Data extracts »

=====

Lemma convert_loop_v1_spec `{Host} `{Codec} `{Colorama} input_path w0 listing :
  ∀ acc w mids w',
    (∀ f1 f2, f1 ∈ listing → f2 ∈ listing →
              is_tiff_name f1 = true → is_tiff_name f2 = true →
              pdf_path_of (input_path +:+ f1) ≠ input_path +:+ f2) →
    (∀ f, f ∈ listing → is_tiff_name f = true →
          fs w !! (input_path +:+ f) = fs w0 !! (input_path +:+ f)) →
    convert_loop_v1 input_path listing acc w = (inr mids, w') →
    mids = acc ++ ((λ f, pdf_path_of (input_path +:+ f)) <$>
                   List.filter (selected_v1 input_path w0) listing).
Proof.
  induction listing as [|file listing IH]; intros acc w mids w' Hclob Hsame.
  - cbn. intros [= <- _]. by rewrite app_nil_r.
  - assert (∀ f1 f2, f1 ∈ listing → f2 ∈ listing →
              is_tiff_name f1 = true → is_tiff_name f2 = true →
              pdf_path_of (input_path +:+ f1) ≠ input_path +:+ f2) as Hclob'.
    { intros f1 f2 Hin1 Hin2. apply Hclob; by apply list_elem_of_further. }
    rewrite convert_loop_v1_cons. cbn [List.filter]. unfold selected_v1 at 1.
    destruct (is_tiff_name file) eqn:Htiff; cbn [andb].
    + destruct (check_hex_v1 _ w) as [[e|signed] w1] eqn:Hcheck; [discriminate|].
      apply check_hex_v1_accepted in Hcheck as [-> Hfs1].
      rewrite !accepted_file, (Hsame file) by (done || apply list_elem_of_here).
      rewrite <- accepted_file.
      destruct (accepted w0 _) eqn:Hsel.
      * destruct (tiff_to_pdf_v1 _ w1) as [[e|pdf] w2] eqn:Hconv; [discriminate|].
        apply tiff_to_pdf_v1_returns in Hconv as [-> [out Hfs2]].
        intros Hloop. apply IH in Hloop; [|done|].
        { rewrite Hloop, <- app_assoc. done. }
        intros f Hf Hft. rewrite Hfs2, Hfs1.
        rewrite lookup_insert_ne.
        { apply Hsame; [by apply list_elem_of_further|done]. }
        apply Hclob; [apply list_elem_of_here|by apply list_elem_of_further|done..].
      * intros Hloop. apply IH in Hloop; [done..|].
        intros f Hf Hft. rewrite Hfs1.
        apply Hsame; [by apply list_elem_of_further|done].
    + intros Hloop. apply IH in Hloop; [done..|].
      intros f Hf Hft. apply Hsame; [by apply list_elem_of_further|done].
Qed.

=====

Task item » Repeat exactly the lines above, starting with the first line of the records and finishing with the line holding "induction listing as". Add no other line.

Task output »
Lemma convert_loop_v1_spec `{Host} `{Codec} `{Colorama} input_path w0 listing :
  ∀ acc w mids w',
    (∀ f1 f2, f1 ∈ listing → f2 ∈ listing →
              is_tiff_name f1 = true → is_tiff_name f2 = true →
              pdf_path_of (input_path +:+ f1) ≠ input_path +:+ f2) →
    (∀ f, f ∈ listing → is_tiff_name f = true →
          fs w !! (input_path +:+ f) = fs w0 !! (input_path +:+ f)) →
    convert_loop_v1 input_path listing acc w = (inr mids, w') →
    mids = acc ++ ((λ f, pdf_path_of (input_path +:+ f)) <$>
                   List.filter (selected_v1 input_path w0) listing).
Proof.
  induction listing as [|file listing IH]; intros acc w mids w' Hclob Hsame.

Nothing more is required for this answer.